[Start of Attachment]

(* ===== verification/Sequence.v ===== *)
(** * File key sequencers ([sequence/]) *)

From S2P Require Import Prelude.
#[local] Open Scope Z_scope.

(** [sonyflake] is outside the sources: a state that yields the next id or an
    error. *)
Class Flake := {
  flake : Type;
  flake_next_id : flake -> flake * option Z;
}.

Inductive sequencer {F : Flake} :=
| SMemory (counter : Z)
| SSnowflake (f : flake).

Inductive SequenceError := SonyflakeError.

Module Memory.

Definition new : Z := 1.
Definition next_file_id (count : Z) (counter : Z) : Z * Z := (u64 (counter + count), counter).
Definition set_max (seen_value : Z) (counter : Z) : Z :=
  if counter <=? seen_value then seen_value else counter.

End Memory.

Module Sequencer.

Definition next_file_id {F : Flake} (count : Z) (s : sequencer)
  : sequencer * outcome SequenceError Z :=
  match s with
  | SMemory c => let '(c', id) := Memory.next_file_id count c in (SMemory c', Ok id)
  | SSnowflake f => let '(f', o) := flake_next_id f in
                    (SSnowflake f', match o with Some id => Ok id | None => Err SonyflakeError end)
  end.

Definition set_max {F : Flake} (value : Z) (s : sequencer) : sequencer :=
  match s with
  | SMemory c => SMemory (Memory.set_max value c)
  | SSnowflake f => SSnowflake f
  end.

End Sequencer.

(** ** The keys handed out *)

(** Requests a master serves: keys for [count] files, and heartbeats that
    report the largest key a server has seen. *)
Inductive seq_op := OpNext (count : Z) | OpSetMax (seen : Z).

(** The ranges of keys given to the clients, with the final counter. *)
Fixpoint run_memory (ops : list seq_op) (c : Z) : list (Z * Z) * Z :=
  match ops with
  | [] => ([], c)
  | OpNext n :: ops' =>
      let '(c', id) := Memory.next_file_id n c in
      let '(out, c'') := run_memory ops' c' in ((id, n) :: out, c'')
  | OpSetMax v :: ops' => run_memory ops' (Memory.set_max v c)
  end.

(** The operands are unsigned. *)
Definition op_size (o : seq_op) : Z := match o with OpNext n => n | OpSetMax v => v end.
Definition op_ok (o : seq_op) : Prop := 0 <= op_size o.

(** No addition of the run overflows the [u64] counter. *)
Fixpoint no_wrap (ops : list seq_op) (c : Z) : bool :=
  match ops with
  | [] => true
  | OpNext n :: ops' => (c + n <? 2 ^ 64) && no_wrap ops' (Memory.next_file_id n c).1
  | OpSetMax v :: ops' => no_wrap ops' (Memory.set_max v c)
  end.

Lemma run_memory_spec ops : forall c, Forall op_ok ops -> 0 <= c -> no_wrap ops c = true ->
  (forall i id n, (run_memory ops c).1 !! i = Some (id, n) -> c <= id)
  /\ forall i j id n id' n', (i < j)%nat -> (run_memory ops c).1 !! i = Some (id, n) ->
       (run_memory ops c).1 !! j = Some (id', n') -> id + n <= id'.
Proof.
  induction ops as [|o ops IH]; intros c Hok Hc Hr; cbn [run_memory].
  { cbn. split; intros; done. }
  apply Forall_cons in Hok as [Ho Hok]. destruct o as [n|v]; unfold op_ok in Ho; cbn [op_size no_wrap] in *.
  - apply andb_prop in Hr as [Hlt%Z.ltb_lt Hr]. unfold Memory.next_file_id in *. cbn [fst] in Hr.
    rewrite u64_id in * by (unfold in_u64; lia).
    destruct (IH (c + n)) as [H1 H2]; [done|lia|done|].
    destruct (run_memory ops (c + n)) as [out c'']; cbn [fst] in *. split.
    + intros [|i] id m; cbn; [intros [= <- <-]; lia|]. intros H%H1. lia.
    + intros [|i] [|j] id m id' m' Hij; cbn; [lia| |lia|].
      * intros [= <- <-] H%H1. lia.
      * apply H2. lia.
  - unfold Memory.set_max in *. destruct (Z.leb_spec c v); [|by apply IH].
    destruct (IH v) as [H1 H2]; [done|lia|done|]. split; [|done]. intros i id m H'%H1. lia.
Qed.

(** C32: as long as no addition overflows the 64-bit counter, the key ranges the memory
    sequencer hands out never overlap: each starts at or after the end of
    every earlier one, whatever heartbeats come between. *)
Theorem key_ranges_disjoint : forall ops i j id n id' n',
  Forall op_ok ops -> no_wrap ops Memory.new = true -> (i < j)%nat ->
  (run_memory ops Memory.new).1 !! i = Some (id, n) ->
  (run_memory ops Memory.new).1 !! j = Some (id', n') -> id + n <= id'.
Proof.
  intros ops i j id n id' n' Hok Hr Hij.
  destruct (run_memory_spec ops Memory.new Hok ltac:(unfold Memory.new; lia) Hr) as [_ H]. by apply H.
Qed.

Lemma key_ranges_disjoint_witness :
  (run_memory [OpNext 3; OpSetMax 9; OpNext 2] Memory.new).1 = [(1, 3); (9, 2)] /\ 1 + 3 <= 9.
Proof.
  split; [reflexivity|].
  apply (key_ranges_disjoint [OpNext 3; OpSetMax 9; OpNext 2] 0 1 1 3 9 2).
  - repeat constructor; unfold op_ok; cbn; lia.
  - reflexivity.
  - lia.
  - reflexivity.
  - reflexivity.
Defined.

(** After a heartbeat that reports a largest key the counter has not
    passed, the next key the memory sequencer hands out is that very key: a
    key some needle already has. *)
Theorem set_max_reuses_key : forall seen c n,
  c <= seen -> (Memory.next_file_id n (Memory.set_max seen c)).2 = seen.
Proof. intros seen c n H. unfold Memory.set_max. by rewrite (proj2 (Z.leb_le _ _) H). Qed.

Lemma set_max_reuses_key_witness : (Memory.next_file_id 1 (Memory.set_max 41 Memory.new)).2 = 41.
Proof. apply (set_max_reuses_key 41 Memory.new 1). unfold Memory.new. lia. Defined.
Lemma find_and_grow_writable_witness :
  (find_and_grow sample_option sample_master).2 = Ok 2
  /\ 1 ∈ vl_writable (option_layout_of sample_option (find_and_grow sample_option sample_master).1).
Proof.
  assert (E : (find_and_grow sample_option sample_master).2 = Ok 2) by (vm_compute; reflexivity).
  split; [exact E|].
  pose proof (find_and_grow_writable list_rng no_flake willing sample_option sample_master sample_master_ready
                (fun _ _ _ => eq_refl)) as H.
  assert (En : next_volume_id sample_master = 1) by (vm_compute; reflexivity).
  cbv zeta in H. rewrite En in H.
  destruct (find_and_grow sample_option sample_master) as [s' o]. cbn [snd fst] in *. rewrite E in H. apply H.
Defined.

(** An id is consumed once a linked data node holds a new volume of that
    id: the next id is a larger one. *)
Theorem grown_id_consumed : forall (R : Rng) (F : Flake) (P : Rpc) r v s,
  tree_ok (tp_tree s) -> is_dn (tp_tree s) r -> up 3 (tp_tree s) r = Some TOPO ->
  volumes_of r (tp_tree s) !! vi_id v = None ->
  let s' := set_tree (add_or_update_volume r v (tp_tree s)).1 s in
  (forall tn, get_node (tp_tree s') TOPO = Some tn -> nd_max_volume_id tn < 2 ^ 32 - 1 /\ 0 <= nd_max_volume_id tn) ->
  vi_id v < next_volume_id s'.
Proof.
  intros R F P r v s Hr Hd Hu Hn s' Hb. pose proof Hr as Ht.
  destruct (add_volume_max r v (tp_tree s) Ht Hd Hn) as (nd & E & Hle).
  pose proof (add_volume_ok r v (tp_tree s) Ht Hd) as Ht'.
  destruct (max_id_up _ Ht' 3 r nd TOPO E) as (pn & Ep & Hle').
  { rewrite (up_parents 3 (tp_tree s)) by apply add_volume_parent. done. }
  unfold next_volume_id. subst s'. cbn [tp_tree set_tree] in *. rewrite Ep. specialize (Hb pn Ep).
  rewrite u32_id by int_solve. lia.
Qed.
(** [keep_connected] up to its two tasks: the first request registers the
    client and answers what is known. *)
Definition keep_connected (ord : orders) (raft : option raft_server) (addr : string)
    (first : option (option string)) (d : directory)
  : directory * outcome status (string * list volume_location) :=
  match first with
  | Some (Some name) =>
      if negb (is_leader raft) then (d, Err Internal)
      else
        let client_name := (name ++ "." ++ addr)%string in
        (set_clients (assoc_set client_name [] d.(di_clients)) d,
         Ok (client_name, to_volume_locations ord d.(di_topology).(tp_tree)))
  | _ => (d, Err Internal)
  end.

Definition remove_client (name : string) (d : directory) : directory :=
  set_clients (filter (fun e => e.1 <> name) d.(di_clients)) d.

(** A turn of the forwarding task: the tick of the interval, the end of the
    request stream, or a message of the queue; [true] while it goes on. *)
Inductive client_event := Tick (raft : option raft_server) | Stop | Forwarded (reader : bool).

[End of Attachment]

> _What to work on_
A single number is expected: how many lines in the material above contain the word "OpNext".

> _Answer for the task_
6